"You mean, of course, that you offered her marriage?"
"And she refused you on account of your position in life."
"No. I had foreseen that obstacle, and had followed the example of the adventurous nobleman in the old story. Like him, I assumed a name, and presented myself as belonging to her own respectable middle class of life. You are too old a friend to suspect me of vanity if I tell you that she had no objection to me, and no suspicion that I had approached her (personally speaking) under a disguise."
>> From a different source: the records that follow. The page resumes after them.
(** X7: what a created purchase leaves in every ticket of a well-keyed
    store: identifier, type, price and availability as before; a stock
    that is still the sentinel or a natural number (never negative),
    unlimited exactly when it was; and, for quantities that are not
    negative and a stock of at most 2^53, a stock that did not grow and
    that went down by exactly the total quantity requested for the ticket
    when the stock covered it. *)
Theorem purchase_stock_effect (w : World) (req : Req.t) (db : DB)
  (p : Purchase.t)
  (Hcreated : data (fst (create w req db)) = Some p)
  (Hkeys : well_keyed (tickets db)) :
  forall k tk,
    tickets db !! k = Some tk -> stock_ok tk ->
    let asked := requested k (Req.items (Req.body req)) in
    exists tk',
      tickets (snd (create w req db)) !! k = Some tk'
      /\ Ticket._id tk' = Ticket._id tk
      /\ Ticket.type tk' = Ticket.type tk
      /\ Ticket.price tk' = Ticket.price tk
      /\ Ticket.isAvailable tk' = Ticket.isAvailable tk
      /\ stock_ok tk'
      /\ (Ticket.stock tk = -1 <-> Ticket.stock tk' = -1)
      /\ (Forall (fun line => 0 <= Req.quantity line)
                 (Req.items (Req.body req)) ->
          Ticket.stock tk <= 2 ^ 53 ->
          Ticket.stock tk' <= Ticket.stock tk
          /\ (Ticket.stock tk <> -1 -> asked <= Ticket.stock tk ->
              Ticket.stock tk' = Ticket.stock tk - asked)).
Proof.
  intros k tk Hk Hok asked; subst asked.
  destruct (create_success w req db p Hcreated)
    as (subtotal & processed & image & Hrun & _ & _ & _ & _ & ->).
  destruct (check_lines_result _ _ _ _ _ _ Hrun)
    as (added & Hout & Hall & _).
  simpl in Hout; subst added.
  destruct (recorded_lines db _ _ Hkeys Hall) as (_ & Hq & Hdemand & Hpresent).
  destruct (commit_stock_effect processed
              (mkDB (tickets db) (<[new_id w := p]> (purchases db)))
              Hkeys Hpresent k tk Hk Hok)
    as (tk' & Hlook & Iid & Itype & Iprice & Iavail & Iok
        & Iunl & Iexact).
  exists tk'. rewrite <- Hdemand.
  split; [exact Hlook|]. split; [exact Iid|]. split; [exact Itype|].
  split; [exact Iprice|]. split; [exact Iavail|].
  split; [exact Iok|]. split; [exact Iunl|].
  intros Hall'. apply Iexact. exact (nonneg_quantities _ _ Hq Hall').
Qed.

(** A turn of the second loop on a ticket that is gone. *)
Lemma commit_stock_missing (it : Purchase.Item) (rest : list Purchase.Item)
  (db : DB) :
  tickets db !! Purchase.ticketId it = None ->
  snd (commit_stock (it :: rest) db) = db.
Proof.
  intros Hnone. simpl. unfold bind at 1, Ticket_findById.
  rewrite Hnone. reflexivity.
Qed.



End PurchaseEffects.

(** ** Answers of the purchase route *)

Section PurchaseAnswers.

Import Routes PurchaseRoutes PurchaseReads.

(** A line that is not valid stops the first loop. *)
Lemma check_lines_stops (lines : list Req.Line) (subtotal : float)
  (processed : list Purchase.Item) (db : DB) :
  ~ Forall (valid_line (tickets db)) lines ->
  exists r, fst (check_lines lines subtotal processed db) = Respond r.
Proof.
  revert subtotal processed.
  induction lines as [|line rest IH]; intros subtotal processed Hnot.
  - exfalso. apply Hnot. constructor.
  - rewrite check_lines_cons.
    destruct (tickets db !! Req.ticketId line) as [tk|] eqn:Hfound;
      [|eexists; reflexivity].
    destruct (available tk (Req.quantity line)) eqn:Hav;
      [|eexists; reflexivity].
    apply IH. intros Hrest. apply Hnot. constructor; [|exact Hrest].
    exists tk. split; assumption.
Qed.


(** X10: when the lines are valid but the encoding of the code fails, the
    POST route answers 500; no purchase is stored and no stock is taken. *)
Theorem purchase_encoding_failure (w : World) (req : Req.t) (db : DB)
  (error : string)
  (Hvalid : Forall (valid_line (tickets db)) (Req.items (Req.body req)))
  (Hfails : toDataURL w (purchaseId w) = JS.Rejected error) :
  create w req db
  = (failure 500 "Erreur lors de la création de l'achat", db).
Proof.
  destruct (check_lines_completes _ 0%float [] db Hvalid)
    as (s & out & Hrun).
  rewrite create_eq, Hrun, Hfails. reflexivity.
Qed.


End PurchaseAnswers.

(** ** Cancellation and the stock *)

Section CancelEffects.

Import Routes PurchaseRoutes PurchaseReads.

(** The store after the cancel route on a confirmed purchase of the owner
    whose cancelled record passes the save. *)
Lemma cancel_confirmed_state (accepts : Purchase.Acceptance)
  (user id : string) (reason : option string) (db : DB) (p : Purchase.t) :
  purchases db !! id = Some p ->
  Purchase.userId (Purchase.customer p) = user ->
  Purchase.status p = Purchase.confirmed ->
  Purchase.save_ok accepts (purchases db)
    (Purchase.cancelled_record reason p) = true ->
  cancel accepts user id reason db
  = (mkResponse 200 true "Achat annulé avec succès"
       (Some (Purchase.cancelled_record reason p)),
     snd (release_lines (Purchase.items p)
            (mkDB (tickets db)
               (<[Purchase._id p := Purchase.cancelled_record reason p]>
                  (purchases db))))).
Proof.
  intros Hfound Howner Hstatus Hsave.
  unfold cancel, try_catch, cancel_body. unfold bind at 1.
  rewrite (Purchase_findOne_owned _ _ _ _ Hfound Howner).
  unfold bind at 1, call_purchase.
  rewrite (cancelPurchase_confirmed (purchases db) accepts reason p
             Hstatus Hsave).
  set (p' := Purchase.cancelled_record reason p).
  cbn [fst snd Doc.this Doc.collection]. unfold bind at 1.
  cbn [await ret]. unfold bind at 1.
  change (Purchase.items p') with (Purchase.items p).
  destruct (release_lines_next (Purchase.items p)
              (mkDB (tickets db) (<[Purchase._id p := p']> (purchases db))))
    as (coll' & ->).
  reflexivity.
Qed.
"What motive could she possibly have had for refusing you?" Dick asked.
"A motive associated with her dead husband," Beaucourt answered. "He had married her--mind, innocently married her--while his first wife was living. The woman was an inveterate drunkard; they had been separated for years. Her death had been publicly reported in the newspapers, among the persons killed in a railway accident abroad. When she claimed her unhappy husband he was in delicate health. The shock killed him. His widow--I can't, and won't, speak of her misfortune as if it was her fault--knew of no living friends who were in a position to help her. Not a great artist with a wonderful voice, she could still trust to her musical accomplishments to provide for the necessities of life. Plead as I might with her to forget the past, I always got the same reply: 'If I was base enough to let myself be tempted by the happy future that you offer, I should deserve the unmerited disgrace which has fallen on me. Marry a woman whose reputation will bear inquiry, and forget me.' I was mad enough to press my suit once too often. When I visited her on the next day she was gone. Every effort to trace her has failed. Lost, my friend--irretrievably lost to me!"
He offered his hand and said good-night. Dick held him back on the doorstep.
"Break off your mad engagement to Miss Dulane," he said. "Be a man, Howel; wait and hope! You are throwing away your life when happiness is within your reach, if you will only be patient. That poor young creature is worthy of you. Lost? Nonsense! In this narrow little world people are never hopelessly lost till they are dead and underground. Help me to recognize her by a description, and tell me her name. I'll find her; I'll persuade her to come back to you--and, mark my words, you will live to bless the day when you followed my advice."
This well-meant remonstrance was completely thrown away. Beaucourt's despair was deaf to every entreaty that Dick had addressed to him. "Thank you with all my heart," he said. "You don't know her as I do. She is one of the very few women who mean No when they say No. Useless, Dick--useless!"